The YBF Campaign ‘Get Behind Our Troops’ launched in 2008 was formed in response to a nasty collection of anarchists and socialists who came together in campuses across the country with the intention of banishing all reference to our armed forces on university campuses, these groups include: Kick ’em off Campus. Such odious campaigns are designed to banish all references to the military from UK campuses and is an insult to those that have fought and died for their country. This ban were it imposed in Birmingham would ensure that military groups such as the OTC, URNU etc, military guest speakers and military recruiters would all be barred from campus. I am endorsing this campaign in order for BUCF to promote the work of our forces on campus ensuring such a motion never reaches our own Guild Council and if it does we have a campaign platform to fight it. My support for this campaign however extends for beyond campus politics and is concerned with the state of Britain’s relationship with its forces today.
Personally I find it disgraceful the way some politicians and swathes of the public treat our armed forces today with such indifference despite the fact we seem to be calling upon them more and more frequently to serve in increasingly dangerous situations with faceless enemies. That criticism however is not exclusively held for New Labour. Indeed whilst I was heartened to hear Cameron pledge to restore the bond between armed forces and country which I wholeheartedly encourage, I was supremely disappointed to hear him refuse to explicitly condemn Labour’s scandalous treatment of our troops which extends far beyond insufficient funding levels and had hoped to hear him pledge to increase funding himself. Having said this I recognise he faces a similar dilema to Margaret Thatcher in 1979. When Thatcher came in borrowing was at record levels and she could not committ herself to increasing funding because frankly the country was on its knees (deja vu).
However not long after the election of Margaret Thatcher, the Chief of the Defence Staff was able to speak of “this government’s tremendous gut feeling for defence” and between 1979 and 1986 defence spending increased 26%. Were it not for the increase in spending, were it not for that gut feeling and that priceless boost to morale, the task force would not even have sailed let alone been able to retake the Falklands and I am confident that in time Cameron will put the forces back at the heart of Tory party policy. This New Labour government by contrast have an inexcusable contempt for our forces, despite their hollow rhetoric every PMQ’s when the names of another service man or woman who fell doing this governments dirty work are read out. The fact is funding for the Armed Forces has been run down progressively over the past ten years under New Labour’s stooges who produce what can only be described as bloodstained budgets cutting defence expenditure whilst at the same time committing them to overseas operations. Indeed by contrast to Thatcher’s spending hikes, as a percentage of national income defence expenditure is lower today than at any time since the early 1930s.

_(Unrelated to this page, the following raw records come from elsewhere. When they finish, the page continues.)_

Lemma btoa_groups l : btoa l = (b64_char <$> groups l) ++ padding l.
Proof.
  induction l as [|a|a b|a b c r IH] using triples_ind; try done.
  rewrite padding_step. cbn [btoa groups]. rewrite IH, fmap_app, <- app_assoc. done.
Qed.

Lemma sextets_groups (g : list N) :
  Forall (fun v => v < 64) g -> sextets (b64_char <$> g) = Some g.
Proof.
  intros Hg. induction Hg as [|v g Hv Hg IH]; cbn; [done|]. by rewrite b64_value_char, IH.
Qed.

Lemma filter_keep (g : list N) :
  Forall (fun v => v < 64) g -> filter (fun c => ascii_space c = false) (b64_char <$> g) = b64_char <$> g.
Proof.
  intros Hg. induction Hg as [|v g Hv Hg IH]; [done|].
  rewrite fmap_cons, filter_cons, decide_True, IH; [done|].
  by apply b64_char_not.
Qed.

Lemma groups_length l :
  ((length (groups l) + length (padding l)) mod 4 = 0)%nat /\
  (length (groups l) mod 4 = match length (padding l) with 2 => 2 | 1 => 3 | _ => 0 end)%nat.
Proof.
  induction l as [|a|a b|a b c r IH] using triples_ind; try done.
  rewrite padding_step. cbn [groups]. rewrite length_app. cbn [length].
  replace (4 + length (groups r))%nat with (length (groups r) + 1 * 4)%nat by lia.
  rewrite Nat.Div0.mod_add. destruct IH as [IH1 IH2]. split; [|done]. lia.
Qed.

Lemma strip_one_pad s : strip_one (s ++ [61]) = Some s.
Proof. unfold strip_one. rewrite reverse_app, reverse_singleton. cbn [app N.eqb Pos.eqb]. by rewrite reverse_involutive. Qed.

Lemma strip_one_none s : 61 ∉ s -> strip_one s = None.
Proof.
  unfold strip_one. intros Hs. destruct (reverse s) as [|c r] eqn:E; [done|].
  destruct (N.eqb_spec c 61) as [->|]; [|done]. exfalso. apply Hs.
  rewrite <- (reverse_involutive s), E, reverse_cons. apply elem_of_app. right. by left.
Qed.

(** Stripping what [btoa] padded leaves the groups. *)
Lemma strip_padding_groups l :
  Forall byte l -> strip_padding ((b64_char <$> groups l) ++ padding l) = b64_char <$> groups l.
Proof.
  intros Hl. pose proof (groups_small l Hl) as Hg. destruct (groups_length l) as [H1 _].
  unfold strip_padding. rewrite length_app, length_fmap, H1. cbn [Nat.eqb].
  assert (61 ∉ b64_char <$> groups l) as Hno.
  { intros (v & Hv & Hin)%list_elem_of_fmap. rewrite Forall_forall in Hg.
    by destruct (b64_char_not v (Hg v Hin)). }
  unfold padding. destruct (length l mod 3)%nat as [|[|[|]]].
  - by rewrite app_nil_r, strip_one_none.
  - change ([61; 61]) with ([61] ++ [61]). rewrite app_assoc, !strip_one_pad. done.
  - by rewrite strip_one_pad, strip_one_none.
  - by rewrite app_nil_r, strip_one_none.
Qed.
Lemma trust_never_both_witness :
  default [] (Trust.verified (Trust.applyMismatch (Trust.applyVerified fresh_trust (js "bob") (VStr (js "1"))) (js "bob") (VStr (js "2"))))
    = peers (Trust.verifiedSn (Trust.applyMismatch (Trust.applyVerified fresh_trust (js "bob") (VStr (js "1"))) (js "bob") (VStr (js "2")))).
Proof.
  apply (trust_never_both _). eapply rtc_l; [apply (compares_right _ (js "bob") (js "1")); discriminate|].
  apply rtc_once. apply (compares_wrong _ (js "bob") (js "2")). discriminate.
Defined.

Lemma last_comparison_stands_witness :
  js "bob" ∈ peers (Trust.verifiedSn (Trust.applyVerified fresh_trust (js "bob") (VStr (js "1")))).
Proof.
  apply (last_comparison_stands fresh_trust (js "bob") (js "1")); [|discriminate].
  split_and!; [intros p []%elem_of_nil|reflexivity|apply Forall_nil_2|apply Forall_nil_2].
Defined.
(* ===== verification/Fold.v ===== *)
(** * Folding messages into groups (client/src/lib/fold.js)

    Day dividers, system chips and sender groups.  A group renders one header
    with the sender's trust badge, so which lines share a group decides what a
    badge vouches for.  The local calendar and the locale are the host's. *)

From stdpp Require Import base list numbers option strings.
From Stdlib Require Import ZArith NArith Lia.
From S2P Require Import Prelude JsNum JsString JsValue.
Open Scope Z_scope.

Class Calendar := {
  (** Year, month and day of the month of an instant in local time; an invalid
      date has none, and is on no day. *)
  civil : num -> option (Z * Z * Z);
  (** [d.setDate(d.getDate() - 1)]. *)
  day_before : num -> num;
  (** [toLocaleDateString] with weekday, month and day. *)
  locale_day : num -> jstr;
}.

Module Fold.
Section fold.
Context `{Calendar}.

Definition GROUP_WINDOW : num := int (5 * 60 * 1000).

Definition same_day (a b : num) : bool :=
  match civil a, civil b with
  | Some d, Some d' => bool_decide (d = d')
  | _, _ => false
  end.

Definition dayLabel (now ts : num) : jstr :=
  if same_day ts now then js "today"
  else if same_day ts (day_before now) then js "yesterday"
  else locale_day ts.

(** What the fold reads of a message. *)
Record msg := { ts : num; sender : val; system : val; m_auth : val; m_rest : val }.

Record group := { g_sender : val; g_ts : num; g_last : num; g_lines : list msg; g_auth : val; g_key : jstr }.

Inductive item :=
| IDay (label key : jstr)
| ISystem (m : msg) (key : jstr)
| IGroup (g : group).

(** The locals of the loop; [open_] is the place in [out] of the object the
    variable [group] refers to. *)
Record state := { out : list item; day : option jstr; open_ : option nat }.

Definition start : state := {| out := []; day := None; open_ := None |}.

Definition count (s : state) : jstr := digits 10 (Z.of_nat (length (out s))).

Definition divider (now : num) (m : msg) (s : state) : state :=
  let label := dayLabel now (ts m) in
  if bool_decide (day s = Some label) then s
  else {| out := out s ++ [IDay label (js "d" ++ num_to_string (ts m))]; day := Some label; open_ := None |}.

Definition auth_of (m : msg) : val := m_auth m ⁇ VStr (js "signed").

(** The group the message joins, if one is open for it. *)
Definition joins (m : msg) (s : state) : option (nat * group) :=
  match open_ s with
  | None => None
  | Some i =>
      match out s !! i with
      | Some (IGroup g) =>
          if strict_eq (g_sender g) (sender m) && strict_eq (g_auth g) (auth_of m)
             && nltb (nsub (ts m) (g_last g)) GROUP_WINDOW
          then Some (i, g) else None
      | _ => None
      end
  end.

Definition extend (g : group) (m : msg) : group :=
  {| g_sender := g_sender g; g_ts := g_ts g; g_last := ts m; g_lines := g_lines g ++ [m];
     g_auth := g_auth g; g_key := g_key g |}.

Definition place (m : msg) (s : state) : state :=
  if truthy (system m) then
    {| out := out s ++ [ISystem m (js "s" ++ num_to_string (ts m) ++ count s)]; day := day s; open_ := None |}
  else match joins m s with
       | Some (i, g) => {| out := <[i := IGroup (extend g m)]> (out s); day := day s; open_ := open_ s |}
       | None =>
           {| out := out s ++ [IGroup {| g_sender := sender m; g_ts := ts m; g_last := ts m; g_lines := [m];
                                         g_auth := auth_of m; g_key := js "g" ++ num_to_string (ts m) ++ count s |}];
              day := day s; open_ := Some (length (out s)) |}
       end.

Definition step (now : num) (s : state) (m : msg) : state := place m (divider now m s).

Definition fold (now : num) (messages : list msg) : list item := out (fold_left (step now) messages start).

(** ** Theorems *)

(** The messages an item shows. *)
Definition shown (i : item) : list msg :=
  match i with IDay _ _ => [] | ISystem m _ => [m] | IGroup g => g_lines g end.

(** Consecutive lines are less than five minutes apart. *)
Fixpoint close_lines (l : list msg) : Prop :=
  match l with
  | a :: r => match r with
              | b :: _ => nltb (nsub (ts b) (ts a)) GROUP_WINDOW = true /\ close_lines r
              | [] => True
              end
  | [] => True
  end.

(** One header, one sender, one kind of evidence. *)
Definition honest (i : item) : Prop :=
  match i with
  | IDay _ _ => True
  | ISystem m _ => truthy (system m) = true
  | IGroup g =>
      g_lines g <> [] /\ close_lines (g_lines g) /\ (ts <$> last (g_lines g)) = Some (g_last g) /\
      Forall (fun m => truthy (system m) = false /\ sender m = g_sender g /\ auth_of m = g_auth g) (g_lines g)
  end.

Definition open_last (s : state) : Prop :=
  match open_ s with None => True | Some i => S i = length (out s) end.

Lemma close_lines_snoc l a m :
  close_lines l -> last l = Some a -> nltb (nsub (ts m) (ts a)) GROUP_WINDOW = true -> close_lines (l ++ [m]).
Proof.
  induction l as [|x [|y l] IH]; cbn; [done| |].
  - intros _ [= ->] ?. done.
  - intros [Hxy Hc] Hl Hm. split; [done|]. by apply IH.
Qed.

(** The names on messages are texts. *)
Definition named (m : msg) : Prop := is_str (sender m) = true /\ (is_str (m_auth m) || nullish (m_auth m)) = true.

Lemma strict_eq_str_l v w : is_str w = true -> strict_eq v w = true -> w = v.
Proof. destruct w; try done. intros _. destruct v; cbn; try done. by intros ->%str_eqb_eq. Qed.

Lemma auth_of_str m : named m -> is_str (auth_of m) = true.
Proof. intros [_ Ha]. unfold auth_of, coalesce. by destruct (m_auth m). Qed.

Definition sound (s : state) (seen : list msg) : Prop :=
  Forall honest (out s) /\ concat (shown <$> out s) = seen /\ open_last s.

Lemma divider_sound now m s seen : sound s seen -> sound (divider now m s) seen.
Proof.
  intros (Hh & Hs & Ho). unfold divider. case_bool_decide; [done|]. split_and!; cbn [out];
    [|by rewrite fmap_app, concat_app, Hs; cbn; rewrite app_nil_r|done].
  apply Forall_app. split; [done|]. by repeat constructor.
Qed.

Lemma append_sound s seen i ms o d :
  sound s seen -> honest i -> shown i = ms -> open_last {| out := out s ++ [i]; day := d; open_ := o |} ->
  sound {| out := out s ++ [i]; day := d; open_ := o |} (seen ++ ms).
Proof.
  intros (Hh & Hs & _) Hi <- Ho. split_and!; cbn [out];
    [|by rewrite fmap_app, concat_app, Hs; cbn; rewrite app_nil_r|done].
  apply Forall_app. split; [done|]. by constructor.
Qed.

Lemma joins_spec m s i g :
  joins m s = Some (i, g) ->
  open_ s = Some i /\ out s !! i = Some (IGroup g) /\ strict_eq (g_sender g) (sender m) = true /\
  strict_eq (g_auth g) (auth_of m) = true /\ nltb (nsub (ts m) (g_last g)) GROUP_WINDOW = true.
Proof.
  unfold joins. destruct (open_ s) as [j|]; [|done]. destruct (out s !! j) as [[]|] eqn:E; try done.
  destruct (_ && _ && _) eqn:Ec; [|done]. intros [= <- <-]. rewrite !andb_true_iff in Ec.
  destruct Ec as [[? ?] ?]. by split_and!.
Qed.

Lemma extend_honest g m :
  named m -> truthy (system m) = false -> honest (IGroup g) ->
  strict_eq (g_sender g) (sender m) = true -> strict_eq (g_auth g) (auth_of m) = true ->
  nltb (nsub (ts m) (g_last g)) GROUP_WINDOW = true -> honest (IGroup (extend g m)).
Proof.
  intros Hm Hsys (Hne & Hc & Hl & Hall) Hsd Hau Hw. cbn. destruct (last (g_lines g)) as [a|] eqn:El; [|done].
  injection Hl as Hl. split_and!.
  - by destruct (g_lines g).
  - eapply close_lines_snoc; [done|exact El|]. by rewrite Hl.
  - by rewrite last_snoc.
  - apply Forall_app. split; [done|]. constructor; [|constructor]. split_and!; [done| |].
    + apply strict_eq_str_l; [apply Hm|done].
    + apply strict_eq_str_l; [by apply auth_of_str|done].
Qed.

Lemma place_sound m s seen : named m -> sound s seen -> sound (place m s) (seen ++ [m]).
Proof.
  intros Hm Hs. unfold place. destruct (truthy (system m)) eqn:Hsys.
  { apply append_sound; [exact Hs|exact Hsys|reflexivity|exact I]. }
  destruct (joins m s) as [[i g]|] eqn:Ej.
  - apply joins_spec in Ej as (Ho & Hi & Hsd & Hau & Hw). destruct Hs as (Hh & Hseen & Hlast).
    unfold open_last in Hlast. rewrite Ho in Hlast.
    assert (exists l, out s = l ++ [IGroup g] /\ length l = i) as (l & Eo & Hl).
    { exists (take i (out s)). split; [|rewrite length_take; lia].
      rewrite <- (take_drop i (out s)) at 1. f_equal. rewrite (drop_S _ _ _ Hi).
      by rewrite drop_ge by lia. }
    rewrite Eo in Hh. apply Forall_app in Hh as [Hh1 Hh2]. apply (proj1 (Forall_singleton _ _)) in Hh2.
    unfold sound, open_last. cbn [out open_]. rewrite Eo. rewrite <- Hl, insert_app_r_alt, Nat.sub_diag by lia.
    cbn [insert list_insert]. split_and!.
    + apply Forall_app. split; [done|]. apply Forall_singleton. exact (extend_honest g m Hm Hsys Hh2 Hsd Hau Hw).
    + rewrite <- Hseen, Eo, !fmap_app, !concat_app. cbn. by rewrite !app_nil_r, app_assoc.
    + rewrite Ho, Hlast, Eo, !length_app. cbn. lia.
  - eapply append_sound; [done| |done|].
    + cbn. split_and!; [done|done|done|]. by repeat constructor.
    + unfold open_last. cbn. rewrite length_app. cbn. lia.
Qed.

Lemma fold_sound now messages s seen :
  Forall named messages -> sound s seen -> sound (fold_left (step now) messages s) (seen ++ messages).
Proof.
  intros Hm. revert s seen. induction Hm as [|m ms Hm Hms IH]; intros s seen Hs; cbn [fold_left].
  - by rewrite app_nil_r.
  - rewrite cons_middle, app_assoc. apply IH. unfold step. by apply place_sound, divider_sound.
Qed.

(** Every line of a group has the sender and the evidence its header
    shows, no system line is in a group, lines are less than five minutes
    apart, and the folded page shows every message once and in order. *)
Theorem badge_speaks_for_its_lines now messages :
  Forall named messages ->
  Forall honest (fold now messages) /\ concat (shown <$> fold now messages) = messages.
Proof.
  intros Hm. destruct (fold_sound now messages start [] Hm) as (H1 & H2 & _); [|done].
  by split_and!; [constructor| |].
Qed.
End fold.
End Fold.

(** ** A concrete calendar: days of 86,400,000 ms, in universal time *)

Module ToyCalendar.
Definition ms_per_day : Z := 86400000 * scale.

#[export] Instance calendar : Calendar := {|
  civil := fun t => match t with Fin z => Some (0, 0, z / ms_per_day) | _ => None end;
  day_before := fun t => nsub t (int 86400000);
  locale_day := num_to_string;
|}.

Definition line (t : Z) (who au : val) : Fold.msg :=
  {| Fold.ts := int t; Fold.sender := who; Fold.system := VUndef; Fold.m_auth := au; Fold.m_rest := VUndef |}.
End ToyCalendar.
Import ToyCalendar.

Lemma badge_speaks_for_its_lines_witness :
  length (Fold.fold (int 1000)
    [line 1 (VStr (js "ada")) VUndef; line 2 (VStr (js "ada")) (VStr (js "signed"));
     line 3 (VStr (js "ada")) (VStr (js "unsigned"))]) = 3%nat /\
  Forall Fold.honest (Fold.fold (int 1000)
    [line 1 (VStr (js "ada")) VUndef; line 2 (VStr (js "ada")) (VStr (js "signed"));
     line 3 (VStr (js "ada")) (VStr (js "unsigned"))]).
Proof.
  split; [vm_compute; reflexivity|]. apply Fold.badge_speaks_for_its_lines.
  repeat (apply Forall_cons; split); try apply Forall_nil_2; split; reflexivity.
Defined.
(* ===== verification/Presence.v ===== *)
(** * Who is here right now (client/src/lib/presence.js) *)

From stdpp Require Import base list numbers option strings.
From Stdlib Require Import ZArith NArith Lia.
From S2P Require Import Prelude JsNum JsString JsValue Games.
Open Scope Z_scope.

Module Presence.

(** [k in o]: own, or inherited. *)
Definition has_key {A} (o : list (jstr * A)) (k : jstr) : bool :=
  bool_decide (is_Some (obj_get o k)) || bool_decide (k ∈ object_proto) || str_eqb k (js "__proto__").

(** What the function reads of the circle and of the voice manager. *)
Record server := {
  s_id : jstr;
  s_voiceChannels : option (list jstr);
  s_presence : option (list (jstr * claim));
  s_members : option (list jstr);
}.

(** [voice?.presence]: who is in each room, under [circle/room]. *)
Definition voice := option (list (jstr * list jstr)).

Record circle_presence := {
  inRoom : list (jstr * jstr);
  playing : list (jstr * (game_ref * num));
  live : list jstr;
}.

Definition in_room (v : voice) (id room : jstr) : list jstr :=
  default [] (v ≫= fun p => obj_get p (id ++ js "/" ++ room)).

Definition note_room (room : jstr) (acc : list (jstr * jstr)) (p : jstr) : list (jstr * jstr) :=
  if has_key acc p then acc else obj_assign acc p room.

Definition rooms_of (s : server) (v : voice) : list (jstr * jstr) :=
  fold_left (fun acc room => fold_left (note_room room) (in_room v (s_id s) room) acc)
    (default [js "lounge"] (s_voiceChannels s)) [].

Definition note_game (now : num) (acc : list (jstr * (game_ref * num))) (e : jstr * claim) :=
  match freshPresence (Some e.2) now with
  | Some g => obj_assign acc e.1 (g, cl_ts e.2)
  | None => acc
  end.

Definition games_of (s : server) (now : num) : list (jstr * (game_ref * num)) :=
  fold_left (note_game now) (default [] (s_presence s)) [].

Definition circlePresence (s : server) (v : voice) (now : num) : circle_presence :=
  let r := rooms_of s v in
  let g := games_of s now in
  {| inRoom := r; playing := g;
     live := filter (fun m => has_key r m || has_key g m = true) (default [] (s_members s)) |}.

(** ** Theorems *)

Definition plain_handle (k : jstr) : Prop := k ∉ object_proto /\ k <> js "__proto__".

Lemma has_key_plain {A} (o : list (jstr * A)) k : plain_handle k -> has_key o k = true <-> is_Some (obj_get o k).
Proof.
  intros [Ho Hp]. unfold has_key. rewrite (bool_decide_false _ Ho), (proj2 (str_eqb_neq k _) Hp), !orb_false_r.
  apply bool_decide_eq_true.
Qed.

Lemma get_assign {A} (o : list (jstr * A)) p v k :
  plain_handle k -> obj_get (obj_assign o p v) k = if str_eqb p k then Some v else obj_get o k.
Proof.
  intros [_ Hk]. unfold obj_assign. destruct (_ && _) eqn:E; [|apply obj_get_put].
  apply andb_true_iff in E as [E _]. apply str_eqb_eq in E as ->.
  by rewrite (proj2 (str_eqb_neq _ k) (not_eq_sym Hk)).
Qed.

Lemma note_room_get room acc p k :
  plain_handle k ->
  obj_get (note_room room acc p) k =
    match obj_get acc k with Some r => Some r | None => if str_eqb p k then Some room else None end.
Proof.
  intros Hk. unfold note_room. destruct (has_key acc p) eqn:E.
  - destruct (obj_get acc k) eqn:Eg; [done|]. destruct (str_eqb p k) eqn:Ep; [|done].
    apply str_eqb_eq in Ep as ->. apply has_key_plain in E as [? E]; [|done]. by rewrite Eg in E.
  - rewrite get_assign by done. destruct (str_eqb p k) eqn:Ep; [|by destruct (obj_get acc k)].
    apply str_eqb_eq in Ep as ->. destruct (obj_get acc k) eqn:Eg; [|done].
    assert (has_key acc k = true) by (apply has_key_plain; [done|by eexists]). congruence.
Qed.

Lemma note_rooms_get room ps acc k :
  plain_handle k ->
  obj_get (fold_left (note_room room) ps acc) k =
    match obj_get acc k with Some r => Some r | None => if bool_decide (k ∈ ps) then Some room else None end.
Proof.
  intros Hk. revert acc. induction ps as [|p ps IH]; intros acc; cbn [fold_left].
  - rewrite bool_decide_false by apply not_elem_of_nil. by destruct (obj_get acc k).
  - rewrite IH, note_room_get by done. destruct (obj_get acc k); [done|].
    destruct (str_eqb p k) eqn:E.
    + apply str_eqb_eq in E as ->. by rewrite bool_decide_true by (by left).
    + apply str_eqb_neq in E. by rewrite (bool_decide_ext (k ∈ ps) (k ∈ p :: ps)) by (rewrite elem_of_cons; naive_solver).
Qed.

(** The first of the circle's rooms somebody is in. *)
Definition first_room (s : server) (v : voice) (k : jstr) : option jstr :=
  head (filter (fun room => k ∈ in_room v (s_id s) room) (default [js "lounge"] (s_voiceChannels s))).

Lemma rooms_of_get s v k : plain_handle k -> obj_get (rooms_of s v) k = first_room s v k.
Proof.
  intros Hk. unfold rooms_of, first_room. generalize (default [js "lounge"] (s_voiceChannels s)) as rooms. intros rooms.
  assert (forall acc, obj_get (fold_left (fun acc room => fold_left (note_room room) (in_room v (s_id s) room) acc) rooms acc) k
    = match obj_get acc k with Some r => Some r
      | None => head (filter (fun room => k ∈ in_room v (s_id s) room) rooms) end) as ->; [|done].
  induction rooms as [|room rooms IH]; intros acc; cbn [fold_left]; [by destruct (obj_get acc k)|].
  rewrite IH, note_rooms_get by done. destruct (obj_get acc k); [done|]. rewrite filter_cons.
  case_bool_decide; by case_decide.
Qed.

Lemma games_of_get s now k :
  plain_handle k ->
  is_Some (obj_get (games_of s now) k) <->
  exists c, (k, c) ∈ default [] (s_presence s) /\ is_Some (freshPresence (Some c) now).
Proof.
  intros Hk. unfold games_of. generalize (default [] (s_presence s)) as l. intros l.
  assert (forall acc, is_Some (obj_get (fold_left (note_game now) l acc) k) <->
    is_Some (obj_get acc k) \/ exists c, (k, c) ∈ l /\ is_Some (freshPresence (Some c) now)) as ->.
  2: { cbn. split; [intros [[? [=]]|?]; done|by right]. }
  induction l as [|[h c] l IH]; intros acc; cbn [fold_left].
  { split; [by left|]. intros [?|(? & []%elem_of_nil & _)]; done. }
  rewrite IH. unfold note_game. cbn [fst snd]. setoid_rewrite elem_of_cons.
  destruct (freshPresence (Some c) now) as [g|] eqn:Eg.
  - rewrite get_assign by done. destruct (str_eqb h k) eqn:E.
    + apply str_eqb_eq in E as ->. split; [|by left; eexists]. intros _. right. exists c. rewrite Eg. by eauto.
    + apply str_eqb_neq in E. naive_solver.
  - split; [naive_solver|]. intros [?|(c' & [[= -> ->]|?] & Hs)]; [by left| |by eauto].
    rewrite Eg in Hs. by destruct Hs.
Qed.

(** The people shown as here now are exactly the members, in roster order,
    who are in one of the circle's voice rooms or have a claim to be playing
    that has not expired; somebody who left the circle is never counted. *)
Theorem live_is_who_is_here s v now m :
  plain_handle m ->
  let p := circlePresence s v now in
  (m ∈ live p <->
     m ∈ default [] (s_members s) /\
     ((exists room, room ∈ default [js "lounge"] (s_voiceChannels s) /\ m ∈ in_room v (s_id s) room) \/
      (exists c, (m, c) ∈ default [] (s_presence s) /\ is_Some (freshPresence (Some c) now)))) /\
  obj_get (inRoom p) m = first_room s v m /\
  live p `sublist_of` default [] (s_members s).
Proof.
  intros Hm. cbn [circlePresence live inRoom]. split_and!; [|by apply rooms_of_get|apply sublist_filter].
  rewrite list_elem_of_filter, orb_true_iff, !has_key_plain, games_of_get, rooms_of_get by done.
  unfold first_room. split.
  - intros [[Hr|Hg] Hin]; (split; [done|]); [left|by right].
    destruct (filter _ _) as [|room l] eqn:E; [by destruct Hr|].
    assert (room ∈ room :: l) as Hroom by (by left). rewrite <- E in Hroom.
    apply list_elem_of_filter in Hroom as [? ?]. by exists room.
  - intros [Hin [(room & Hr & Hp)|Hg]]; (split; [|done]); [left|by right].
    assert (room ∈ filter (fun room => m ∈ in_room v (s_id s) room) (default [js "lounge"] (s_voiceChannels s))) as Hf
      by (by apply list_elem_of_filter).
    destruct (filter _ _); [by apply elem_of_nil in Hf|by eexists].
Qed.

Definition sample : server :=
  {| s_id := js "c"; s_voiceChannels := None; s_presence := None; s_members := Some [js "ada"; js "bob"] |}.

Lemma live_is_who_is_here_witness :
  js "bob" ∈ live (circlePresence sample (Some [(js "c/lounge", [js "eve"; js "bob"])]) (int 5)).
Proof.
  apply (proj1 (live_is_who_is_here sample (Some [(js "c/lounge", [js "eve"; js "bob"])]) (int 5) (js "bob")
    ltac:(split; by apply (bool_decide_unpack _); vm_compute))).
  split; [by apply (bool_decide_unpack _); vm_compute|]. left. exists (js "lounge").
  split; by apply (bool_decide_unpack _); vm_compute.
Defined.

(** The lookups see what an object inherits: a member whose handle names a
    built-in method, such as constructor, is shown as here always, and its room
    never. *)
Theorem inherited_handle_always_here :
  let s := {| s_id := js "c"; s_voiceChannels := None; s_presence := None; s_members := Some [js "constructor"] |} in
  live (circlePresence s None (int 5)) = [js "constructor"] /\
  inRoom (circlePresence s (Some [(js "c/lounge", [js "constructor"])]) (int 5)) = [].
Proof. vm_compute. done. Qed.
End Presence.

Now I can almost feel the critics amongst you almost jumping out of your chairs to say “but the Tories were cutting defence spending in the early 1990’s”… and you’d be right (although not to the same degree). The difference was we were operating in a different world. Our big threat, the Soviet Union, had collapsed we werent committed to lengthy wars abroad. All of a sudden the world looked forward to a New World Order post Soviet Union free of the scourge of war and communism. In hindsight it was a mistake to cut our funding, which I acknowledged above when I said this criticism is not mutually exclusive to Labour, but there is no justification for the cuts that we have seen since. The rundown in military spending has continued in earnest year on year, even after Britain had been committed by Labour to a war on two fronts in the Middle East. The Afghanistan war is now in its eighth year; it has lasted longer than the First World War and Second World War yet there has been no surge in funding to match the surge in commitments. Tony Blair was responsible for the original decision to support the US invasion of Iraq, but Gordon Brown, as Chancellor, was an assenting party. He accepted the arguments for the war, as many of us did, but would not agree to pay for it.
Labour have exploited and betrayed our troops. Just as they have exploited and betrayed our country. Therefore in that light I am delighted to endorse YBF’s ‘Support our Troops’ campaign which I hope will be one of a very long line in pushing for greater gratitude and support to be directed towards our brave men and women on the frontline. It is vital that we recognise the perilous and selfless work that our armed forces do to keep us safe and promote our ideals of freedom and liberty abroad. We, indeed the world, owe the British armed forces past and present an eternal debt of gratitude and BUCF will do all it can to ensure that the Universityof Birmingham will never accept abhorrent groups such as ‘Kick em off campus’ on our campus.
BUCF will be holding campaign days to ‘support our troops’ in the next term and the next academic year.